Here's the history of Rutger's from Rutger's itself. I always thought that it was released in 1928 myself ( see my last paragraph), but it wasn't named and released until 1934 ( need to click on the blue link)

In any given SSE Yearbook there can be up to 10-12 Rutger's variants listed, such as:

Rutgers
Rutgers F
Rutgers Improved
Rutgers PS-R
Rutgers Select
Rutgers VF
Rutgers VFA

I once asked Linda at TGS the difference between her two Rutgers listings and she said 2 days. She lists the VFA one which is not the original as well as Rutgers Select.

Many different companies made selections from Rutgers, here's one example from the NCSU Cultivar list:

Rutgers 8828 - Breeder: Corneli Seed Co., St.

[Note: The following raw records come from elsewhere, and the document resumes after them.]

Lemma naive_loop_spec reqs F1 F2 A B C :
  Forall extend_ok reqs →
  sumZ (map (num_new_pages ps) reqs) ≤ zlen F2 →
  zlen B = sumZ (map extend_len reqs) →
  alloc_extend_naive_loop ps (F1 ++ F2) reqs (cumsum (zlen A) (map extend_len reqs))
    (cumsum (zlen F1) (map (num_new_pages ps) reqs)) (A ++ B ++ C)
  = Ok (A ++ extend_batch ps F2 reqs ++ C).
Proof.
  revert F1 F2 A B. induction reqs as [|r reqs IH]; intros F1 F2 A B Hok HF HB; simpl in *.
  { rewrite zlen_0 in HB. by subst. }
  inversion Hok as [|? ? Hr Hrs]; subst.
  pose proof (num_new_pages_nonneg ps Hps r Hr).
  assert (0 ≤ sumZ (map (num_new_pages ps) reqs)).
  { apply sumZ_nonneg, Forall_map. eapply Forall_impl; [done|]. intros.
    by apply num_new_pages_nonneg. }
  assert (0 ≤ sumZ (map extend_len reqs)).
  { apply sumZ_nonneg, Forall_map. eapply Forall_impl; [done|].
    intros ? []. unfold extend_len. lia. }
  assert (0 ≤ extend_len r) by (destruct Hr; unfold extend_len; lia).
  destruct (split_zlen F2 (num_new_pages ps r)) as (N & F3 & -> & HN & HF3); [lia|].
  destruct (split_zlen B (extend_len r)) as (B1 & B2 & -> & HB1 & HB2); [lia|].
  rewrite <- HN, !take_app_zlen, !drop_app_zlen, HN.
  rewrite <- (app_assoc B1), naive_body_spec by done. cbn [mbind res_bind].
  assert (HE : zlen (extend_locs ps r N) = extend_len r).
  { unfold extend_locs. by rewrite zlen_map, zlen_seqZ. }
  rewrite (app_assoc A), (app_assoc F1).
  replace (zlen A + extend_len r) with (zlen (A ++ extend_locs ps r N)) by (rewrite zlen_app; lia).
  replace (zlen F1 + num_new_pages ps r) with (zlen (F1 ++ N)) by (rewrite zlen_app; lia).
  rewrite IH; [|done|lia|lia]. by rewrite <- !app_assoc.
Qed.

Lemma alloc_extend_naive_ok reqs free out :
  Forall extend_ok reqs →
  sumZ (map (num_new_pages ps) reqs) ≤ zlen free →
  zlen out = sumZ (map extend_len reqs) →
  alloc_extend_naive reqs free out ps = Ok (extend_batch ps free reqs).
Proof.
  intros Hok HF HB. unfold alloc_extend_naive.
  pose proof (naive_loop_spec reqs [] free [] out [] Hok HF HB) as H.
  rewrite !app_nil_r in H. exact H.
Qed.

End naive.

(** ** The Triton kernel computes the reference *)

Lemma next_power_of_2_ge n : n ≤ next_power_of_2 n.
Proof.
  unfold next_power_of_2, bit_length. case_bool_decide; [|lia].
  case_bool_decide as H1; [rewrite Z.shiftl_0_r; lia|].
  rewrite Z.shiftl_1_l. rewrite Z.abs_eq by lia.
  pose proof (Z.log2_spec (n - 1) ltac:(lia)) as [_ Hb]. rewrite Z.add_1_r. lia.
Qed.
(** A short free list after merging means that the allocator is short of slots. *)
Lemma merged_for_short a n :
  (al_need_sort a = false → release_pages a = []) →
  zlen (free_pages (merged_for a n)) < n ↔ zlen (free_pages a) + zlen (release_pages a) < n.
Proof.
  intros Hr. destruct (merged_for_release a n Hr) as [_ Hs].
  pose proof (f_equal Z.of_nat (Permutation_length (merged_for_perm a n))) as Hl.
  rewrite !length_app, !Nat2Z.inj_add in Hl.
  fold (zlen (free_pages (merged_for a n))) (zlen (release_pages (merged_for a n)))
    (zlen (free_pages a)) (zlen (release_pages a)) in Hl.
  pose proof (zlen_nonneg (release_pages (merged_for a n))). split; [|lia].
  intros H'. rewrite (Hs H'), zlen_nil in Hl. lia.
Qed.

Lemma token_alloc_cases a n :
  0 ≤ n →
  TokenToKVPoolAllocator_alloc a n
  = let a' := merged_for a n in
    if bool_decide (zlen (free_pages a') < n) then (None, a')
    else (Some (take (Z.to_nat n) (free_pages a')),
          set_free_pages a' (drop (Z.to_nat n) (free_pages a'))).
Proof.
  intros Hn. unfold TokenToKVPoolAllocator_alloc. fold (merged_for a n). simpl.
  case_bool_decide; [done|]. by rewrite slice_to_take, slice_from_drop.
Qed.

Lemma merged_for_inv size a used n : token_inv size (a, used) → token_inv size (merged_for a n, used).
Proof.
  intros [Hsz Hp Hr]. simpl in *.
  destruct (merged_for_fields a n) as (E1 & E2 & E3 & _ & _ & E4 & E5).
  split; simpl; [congruence| |].
  - rewrite app_assoc, merged_for_perm, <- app_assoc, <- Hp. unfold pending_slots.
    by rewrite E4, E5.
  - rewrite E3. by apply merged_for_release.
Qed.

Lemma token_alloc_inv size a used n out a' :
  0 ≤ n → token_inv size (a, used) → TokenToKVPoolAllocator_alloc a n = (out, a') →
  token_inv size (a', default [] out ++ used).
Proof.
  intros Hn Hi Ha. rewrite token_alloc_cases in Ha by done. simpl in Ha.
  apply (merged_for_inv _ _ _ n) in Hi as [Hsz Hp Hr]. simpl in *.
  case_bool_decide; inversion Ha; subst; split; simpl; try done.
  unfold pending_slots in *. simpl. rewrite <- Hp.
  rewrite <- (take_drop (Z.to_nat n) (free_pages (merged_for a n))) at 3. solve_Permutation.
Qed.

Louis. Parentage: selected out of Rutgers. Characteristics: earlier, larger fruit and more productive than Rutgers. Resistance: tolerant of fusarium wilt. Adaptation: full season tomato areas. Corneli Catalog no. 15. 1951.


it's my understanding that one of the earliest selections made was indet but as released it's been variously called determinate, semi-determinate, semi-indeterminate, but I'v not seen anyone mention taste differences in terms of the various selections made.

We grew it on the farm back in the 40's and I remember it as a good tasting variety, high yield, blemish free fruits, very much like the varieties New Yorker, Valiant, Marion and others that we grew at the same time.

One wee anecdote. In trying to track down Dr Oved Schifriss, the breeder of Big Boy F1 who went from Burpee to Rutgers I ended up talking to two Prof at Rutgers and one of them told me that he had recently had to clean out the office of a faculty member who had recently passed away and there he found the original certificate from 1928 that documented that first cross of the variety JTD ( seeds still available) and Marglobe ( seeds available) made by the Campbell Soup Company . It was Schermerhorn of the NJ Experimental Station ( Rutgers) who genetically stabilized the last selection which went on to be released in 1934.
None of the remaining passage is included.